E o poeta encontra-se no seu ofício, oficial que é, na meticulosidade, da construção do poema. Como o sapateiro: “Com minha mão puxo a linha, / junto-lhe a boca a ajudar, / e já não sei qual mais minha: / se a boca se o meu puxar.” O tempo permite o engenho (o jeito do modelar), o pensar (“Que faço eu que faço / senão olhar o que tenho em frente…?”), o afecto e o carinho pelo que se produz (“a obra pequenina que fabrico / no silêncio que a rua me permite”), a chegada à claridade (através da matéria afagada e cuidada) e à escrita (“Acocorado como estava o escriba / … / como ele cumpro destino de invenção, / de leve e não sabida descoberta / do mundo incompleto.”).
E a poesia corre, não fechando portas ao destino ou à morte (“ao cair da noite, / zumbe lá fora algo que não conheço, / será talvez o roçagar das nuvens / ou o ar agitado por um aceno / que me chama para longe deste banco.”).

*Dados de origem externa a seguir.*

(* ===== verification/CanvasTheorems.v ===== *)
(** * What saved maps show

    A membership that is stored is the one read back, and a map that is materialized from a filter
    shows what the filter selects of the topology ([internal/service/canvasmap] over
    [internal/repository/postgres]).  Isolating a map gives it virtual devices of its own, and the
    migration at start materializes as the service does. *)

From S2P Require Import Prelude GoLib GoText Domain Addresses Runtime CanvasMap MapStore CanvasRepo LinkStore CanvasService CanvasInv CanvasSafe.
Open Scope store_scope.

(** ** What the validation of a membership means *)

Lemma check_sorted_ok label prev l : StronglySorted Z.le l →
  check_sorted label prev l = Ok tt ↔ NoDup l ∧ uuid_Nil ∉ l ∧ ∀ p, prev = Some p → head l ≠ Some p.
Proof.
  intros Hs. revert prev. induction Hs as [|x l Hs IH Hx]; intros prev; cbn.
  { split; [intros _; repeat split; [apply NoDup_nil_2|apply not_elem_of_nil|done]|done]. }
  rewrite NoDup_cons, not_elem_of_cons. rewrite Forall_forall in Hx. destruct (x =? uuid_Nil) eqn:En; to_prop.
  { split; [done|]. intros (_ & [? _] & _). congruence. }
  destruct (bool_decide (prev = Some x)) eqn:Ep; to_prop; [split; [done|]; intros (_ & _ & Hp); by destruct (Hp x)|].
  rewrite IH. split.
  - intros (Hn & Hnil & Hh). repeat split; [|done|congruence|done|intros p -> [= ->]; done].
    intros Hin. destruct l as [|y l]; [by apply elem_of_nil in Hin|]. assert (y ≠ x) by (intros ->; by apply (Hh x)).
    apply elem_of_cons in Hin as [->|Hin]; [done|]. inversion Hs as [|? ? _ Hy]; subst. rewrite Forall_forall in Hy.
    specialize (Hy _ Hin). specialize (Hx y ltac:(left)). lia.
  - intros ([Hxl Hn] & [_ Hnil] & Hp). repeat split; [done..|]. intros p [= <-] Hh. apply Hxl. by apply head_Some_elem_of.
Qed.
Lemma sorted_ids l : StronglySorted Z.le (merge_sort Z.le l).
Proof. apply StronglySorted_merge_sort; apply _. Qed.
Lemma validateCanvasMapUUIDList_ok l label : (∃ s, validateCanvasMapUUIDList l label = Ok s) ↔ NoDup l ∧ uuid_Nil ∉ l.
Proof.
  unfold validateCanvasMapUUIDList. destruct l as [|x l]; [split; [intros _; split; [apply NoDup_nil_2|apply not_elem_of_nil]|eauto]|].
  pose proof (check_sorted_ok label None (merge_sort Z.le (x :: l)) (sorted_ids _)) as Hc.
  rewrite (merge_sort_Permutation Z.le (x :: l)) in Hc at 2 3. destruct (check_sorted _ _ _) as [[]|]; cbn; split; try naive_solver.
Qed.
Lemma validateCanvasMapUUIDList_val l label s : validateCanvasMapUUIDList l label = Ok s → s = merge_sort Z.le l.
Proof. unfold validateCanvasMapUUIDList. destruct l; [by intros [= <-]|]. by destruct (check_sorted _ _ _); intros [= <-]. Qed.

E falando também de essências como são a memória – “A quem deixarei o meu cansaço, / as unhas sujas, as marcas / do martelo falhado, a quem / senão a quem…?” – e a descoberta – “a peça que fugirá / das mãos dos que não merecem / para andar ao deus-dará / num universo de espanto”.
Livro bonito e delicado, em que o poeta se desvenda no ofício de poetar.